Task requirements: Copy word for word, please, the lines of the entries below running from the one containing "apply IH; [lia|]." to the one containing "destruct (month_from_spec y", both ends included.

Collected data entries

......

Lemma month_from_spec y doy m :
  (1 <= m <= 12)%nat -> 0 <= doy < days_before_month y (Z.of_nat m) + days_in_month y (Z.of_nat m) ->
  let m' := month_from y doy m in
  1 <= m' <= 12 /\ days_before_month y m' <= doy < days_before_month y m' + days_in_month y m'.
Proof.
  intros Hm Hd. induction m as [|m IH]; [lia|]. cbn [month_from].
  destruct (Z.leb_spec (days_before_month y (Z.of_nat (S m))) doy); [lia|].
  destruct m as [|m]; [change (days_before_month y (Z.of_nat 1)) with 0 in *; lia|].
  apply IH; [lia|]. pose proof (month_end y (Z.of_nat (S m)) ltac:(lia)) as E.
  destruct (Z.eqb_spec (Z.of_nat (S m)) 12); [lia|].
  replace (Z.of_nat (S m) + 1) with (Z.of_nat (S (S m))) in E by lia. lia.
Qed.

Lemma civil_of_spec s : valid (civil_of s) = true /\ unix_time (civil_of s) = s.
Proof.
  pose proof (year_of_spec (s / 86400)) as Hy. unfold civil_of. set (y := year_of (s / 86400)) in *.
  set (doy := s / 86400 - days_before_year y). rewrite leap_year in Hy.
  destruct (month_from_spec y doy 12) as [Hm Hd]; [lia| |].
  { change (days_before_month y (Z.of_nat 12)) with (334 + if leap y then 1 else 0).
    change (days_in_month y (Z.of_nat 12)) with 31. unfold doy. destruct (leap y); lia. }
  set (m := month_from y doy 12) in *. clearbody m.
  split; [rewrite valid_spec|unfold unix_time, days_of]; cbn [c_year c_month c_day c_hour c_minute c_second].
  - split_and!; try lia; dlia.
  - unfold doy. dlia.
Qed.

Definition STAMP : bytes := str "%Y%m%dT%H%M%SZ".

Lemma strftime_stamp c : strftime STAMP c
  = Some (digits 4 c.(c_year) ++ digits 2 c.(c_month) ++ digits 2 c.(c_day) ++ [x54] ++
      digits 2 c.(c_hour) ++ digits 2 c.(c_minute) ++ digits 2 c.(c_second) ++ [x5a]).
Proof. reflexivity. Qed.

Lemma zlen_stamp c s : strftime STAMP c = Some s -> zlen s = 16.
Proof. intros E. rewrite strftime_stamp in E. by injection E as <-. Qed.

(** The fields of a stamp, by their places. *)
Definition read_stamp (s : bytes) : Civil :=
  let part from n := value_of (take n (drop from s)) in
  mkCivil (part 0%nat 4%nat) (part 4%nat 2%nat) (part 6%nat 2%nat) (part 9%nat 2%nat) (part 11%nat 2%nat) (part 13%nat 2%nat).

......

Task answer:
  apply IH; [lia|]. pose proof (month_end y (Z.of_nat (S m)) ltac:(lia)) as E.
  destruct (Z.eqb_spec (Z.of_nat (S m)) 12); [lia|].
  replace (Z.of_nat (S m) + 1) with (Z.of_nat (S (S m))) in E by lia. lia.
Qed.

Lemma civil_of_spec s : valid (civil_of s) = true /\ unix_time (civil_of s) = s.
Proof.
  pose proof (year_of_spec (s / 86400)) as Hy. unfold civil_of. set (y := year_of (s / 86400)) in *.
  set (doy := s / 86400 - days_before_year y). rewrite leap_year in Hy.
  destruct (month_from_spec y doy 12) as [Hm Hd]; [lia| |].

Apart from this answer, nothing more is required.